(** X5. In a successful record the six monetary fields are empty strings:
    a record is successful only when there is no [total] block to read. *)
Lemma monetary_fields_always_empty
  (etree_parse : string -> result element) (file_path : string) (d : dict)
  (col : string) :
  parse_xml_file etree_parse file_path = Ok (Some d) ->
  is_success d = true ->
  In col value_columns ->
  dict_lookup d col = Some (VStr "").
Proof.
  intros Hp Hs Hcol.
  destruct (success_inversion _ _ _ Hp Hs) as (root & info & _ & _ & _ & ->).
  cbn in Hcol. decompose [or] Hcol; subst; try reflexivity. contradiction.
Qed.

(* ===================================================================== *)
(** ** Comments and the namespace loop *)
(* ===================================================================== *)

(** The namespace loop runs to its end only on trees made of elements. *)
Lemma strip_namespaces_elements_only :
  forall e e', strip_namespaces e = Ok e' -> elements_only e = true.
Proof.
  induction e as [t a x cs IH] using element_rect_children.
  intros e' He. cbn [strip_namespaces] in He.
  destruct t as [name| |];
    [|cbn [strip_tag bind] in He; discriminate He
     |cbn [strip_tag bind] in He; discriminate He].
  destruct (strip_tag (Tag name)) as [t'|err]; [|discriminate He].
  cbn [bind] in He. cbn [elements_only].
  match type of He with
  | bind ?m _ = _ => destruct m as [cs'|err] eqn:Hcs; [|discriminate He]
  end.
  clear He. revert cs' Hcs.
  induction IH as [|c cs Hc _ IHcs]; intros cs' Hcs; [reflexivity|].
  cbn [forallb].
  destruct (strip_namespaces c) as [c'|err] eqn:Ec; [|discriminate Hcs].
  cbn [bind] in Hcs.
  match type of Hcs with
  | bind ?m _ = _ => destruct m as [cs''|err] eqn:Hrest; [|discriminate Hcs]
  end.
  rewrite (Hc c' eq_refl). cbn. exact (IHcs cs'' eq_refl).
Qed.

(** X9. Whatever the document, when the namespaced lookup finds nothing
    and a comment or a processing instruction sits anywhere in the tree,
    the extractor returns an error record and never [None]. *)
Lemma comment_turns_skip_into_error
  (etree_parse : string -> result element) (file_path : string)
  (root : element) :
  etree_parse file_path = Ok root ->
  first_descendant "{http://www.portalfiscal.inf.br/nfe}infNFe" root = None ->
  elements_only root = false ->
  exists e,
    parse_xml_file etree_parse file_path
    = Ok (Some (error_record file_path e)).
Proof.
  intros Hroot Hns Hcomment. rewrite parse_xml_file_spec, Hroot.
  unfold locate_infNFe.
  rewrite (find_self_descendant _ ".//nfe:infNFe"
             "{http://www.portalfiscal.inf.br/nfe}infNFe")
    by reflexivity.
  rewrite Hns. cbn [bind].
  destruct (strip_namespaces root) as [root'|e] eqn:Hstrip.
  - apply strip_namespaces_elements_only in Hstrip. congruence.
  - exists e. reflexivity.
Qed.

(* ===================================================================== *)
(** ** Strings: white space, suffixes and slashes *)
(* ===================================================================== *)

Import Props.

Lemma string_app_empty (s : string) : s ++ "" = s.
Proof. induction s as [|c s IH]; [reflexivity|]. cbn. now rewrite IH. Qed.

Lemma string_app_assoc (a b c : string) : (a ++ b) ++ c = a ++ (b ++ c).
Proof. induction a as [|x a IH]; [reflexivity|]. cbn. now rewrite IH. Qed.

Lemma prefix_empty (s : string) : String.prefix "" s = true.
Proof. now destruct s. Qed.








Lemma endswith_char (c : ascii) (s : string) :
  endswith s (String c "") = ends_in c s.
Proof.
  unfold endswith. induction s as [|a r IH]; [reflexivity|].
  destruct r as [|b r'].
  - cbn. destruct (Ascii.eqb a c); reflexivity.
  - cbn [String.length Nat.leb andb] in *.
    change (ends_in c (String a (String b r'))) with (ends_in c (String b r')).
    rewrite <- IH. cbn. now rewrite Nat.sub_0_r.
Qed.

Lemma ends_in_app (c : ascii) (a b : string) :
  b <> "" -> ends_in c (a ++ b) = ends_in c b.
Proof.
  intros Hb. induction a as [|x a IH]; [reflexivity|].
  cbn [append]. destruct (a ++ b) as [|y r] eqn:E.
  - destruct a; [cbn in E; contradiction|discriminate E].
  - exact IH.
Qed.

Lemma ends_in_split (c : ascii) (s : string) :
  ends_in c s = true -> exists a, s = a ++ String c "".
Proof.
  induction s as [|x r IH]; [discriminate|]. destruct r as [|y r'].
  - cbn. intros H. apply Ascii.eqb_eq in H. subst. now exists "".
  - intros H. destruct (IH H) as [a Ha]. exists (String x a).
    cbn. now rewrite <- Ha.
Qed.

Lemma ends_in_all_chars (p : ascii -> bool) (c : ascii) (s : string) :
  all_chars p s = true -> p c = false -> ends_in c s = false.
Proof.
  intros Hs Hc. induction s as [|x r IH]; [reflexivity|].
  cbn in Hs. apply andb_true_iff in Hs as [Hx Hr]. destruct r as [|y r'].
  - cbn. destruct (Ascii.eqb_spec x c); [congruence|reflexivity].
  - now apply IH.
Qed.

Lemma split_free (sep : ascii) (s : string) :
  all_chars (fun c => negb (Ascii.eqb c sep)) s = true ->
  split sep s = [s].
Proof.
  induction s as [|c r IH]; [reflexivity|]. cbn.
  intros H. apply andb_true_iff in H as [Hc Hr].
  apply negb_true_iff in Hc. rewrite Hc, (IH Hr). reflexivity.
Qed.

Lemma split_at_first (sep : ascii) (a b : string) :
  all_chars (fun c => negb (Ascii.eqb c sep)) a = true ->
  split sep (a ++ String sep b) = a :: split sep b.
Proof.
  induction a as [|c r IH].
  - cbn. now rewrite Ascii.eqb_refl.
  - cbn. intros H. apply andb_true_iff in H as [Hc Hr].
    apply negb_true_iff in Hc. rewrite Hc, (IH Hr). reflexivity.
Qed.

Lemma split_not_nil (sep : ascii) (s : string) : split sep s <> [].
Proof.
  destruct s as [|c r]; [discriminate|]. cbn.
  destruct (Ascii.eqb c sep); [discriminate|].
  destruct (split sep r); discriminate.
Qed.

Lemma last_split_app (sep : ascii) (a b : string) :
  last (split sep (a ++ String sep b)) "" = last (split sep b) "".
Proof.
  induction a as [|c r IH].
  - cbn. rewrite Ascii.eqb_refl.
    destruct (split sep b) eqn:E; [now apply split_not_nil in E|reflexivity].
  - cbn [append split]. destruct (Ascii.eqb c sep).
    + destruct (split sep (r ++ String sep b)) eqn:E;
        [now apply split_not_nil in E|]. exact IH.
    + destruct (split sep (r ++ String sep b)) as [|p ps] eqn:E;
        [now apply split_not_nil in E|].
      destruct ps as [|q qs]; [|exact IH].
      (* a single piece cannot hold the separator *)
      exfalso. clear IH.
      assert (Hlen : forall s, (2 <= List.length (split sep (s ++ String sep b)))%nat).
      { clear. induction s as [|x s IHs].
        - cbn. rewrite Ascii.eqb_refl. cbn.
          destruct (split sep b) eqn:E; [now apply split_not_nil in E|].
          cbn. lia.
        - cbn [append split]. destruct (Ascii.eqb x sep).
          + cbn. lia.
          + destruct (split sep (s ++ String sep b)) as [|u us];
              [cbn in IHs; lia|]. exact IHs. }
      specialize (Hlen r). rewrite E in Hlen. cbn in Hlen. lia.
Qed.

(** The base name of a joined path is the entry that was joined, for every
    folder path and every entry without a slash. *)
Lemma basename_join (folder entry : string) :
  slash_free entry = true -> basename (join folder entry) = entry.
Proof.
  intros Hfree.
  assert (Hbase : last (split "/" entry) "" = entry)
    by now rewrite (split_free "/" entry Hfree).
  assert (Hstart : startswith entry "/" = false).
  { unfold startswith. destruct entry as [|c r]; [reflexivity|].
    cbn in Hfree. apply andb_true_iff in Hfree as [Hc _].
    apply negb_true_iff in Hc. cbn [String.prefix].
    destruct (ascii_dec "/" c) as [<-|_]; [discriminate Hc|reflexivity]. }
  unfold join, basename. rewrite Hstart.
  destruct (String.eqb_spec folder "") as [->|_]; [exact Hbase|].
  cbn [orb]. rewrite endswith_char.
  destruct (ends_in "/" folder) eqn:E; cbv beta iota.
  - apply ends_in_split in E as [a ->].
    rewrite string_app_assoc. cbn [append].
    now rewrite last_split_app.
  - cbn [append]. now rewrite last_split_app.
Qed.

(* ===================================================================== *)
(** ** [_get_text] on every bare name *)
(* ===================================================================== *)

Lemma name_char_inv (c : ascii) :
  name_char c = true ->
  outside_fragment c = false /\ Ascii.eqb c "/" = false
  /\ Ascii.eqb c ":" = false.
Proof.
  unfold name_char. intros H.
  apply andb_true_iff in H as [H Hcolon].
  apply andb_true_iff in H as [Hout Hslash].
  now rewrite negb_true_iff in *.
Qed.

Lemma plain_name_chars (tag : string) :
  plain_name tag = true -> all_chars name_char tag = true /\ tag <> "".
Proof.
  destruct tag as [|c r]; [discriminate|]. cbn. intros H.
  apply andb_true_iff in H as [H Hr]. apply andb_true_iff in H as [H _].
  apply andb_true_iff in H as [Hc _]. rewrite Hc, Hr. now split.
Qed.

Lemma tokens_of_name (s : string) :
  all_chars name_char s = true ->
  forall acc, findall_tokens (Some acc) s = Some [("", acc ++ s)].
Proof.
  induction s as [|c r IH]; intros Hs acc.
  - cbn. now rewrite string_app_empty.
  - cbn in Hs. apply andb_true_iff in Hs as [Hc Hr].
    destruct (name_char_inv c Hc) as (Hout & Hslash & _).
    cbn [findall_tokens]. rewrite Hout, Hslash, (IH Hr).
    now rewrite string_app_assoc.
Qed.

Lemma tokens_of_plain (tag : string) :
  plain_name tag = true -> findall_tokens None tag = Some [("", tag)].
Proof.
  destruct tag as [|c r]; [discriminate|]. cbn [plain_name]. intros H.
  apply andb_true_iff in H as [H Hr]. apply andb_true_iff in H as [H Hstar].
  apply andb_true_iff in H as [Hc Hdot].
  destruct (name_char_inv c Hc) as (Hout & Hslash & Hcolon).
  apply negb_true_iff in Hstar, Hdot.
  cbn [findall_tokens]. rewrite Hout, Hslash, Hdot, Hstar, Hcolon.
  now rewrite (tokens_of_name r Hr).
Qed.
....................
_About this exercise_: Find the word "exact" in the records. Copy every line it appears in.

_The answer_:
  rewrite (Hc c' eq_refl). cbn. exact (IHcs cs'' eq_refl).
  - exact IH.
        [now apply split_not_nil in E|]. exact IH.
      destruct ps as [|q qs]; [|exact IH].
              [cbn in IHs; lia|]. exact IHs. }
  destruct (String.eqb_spec folder "") as [->|_]; [exact Hbase|].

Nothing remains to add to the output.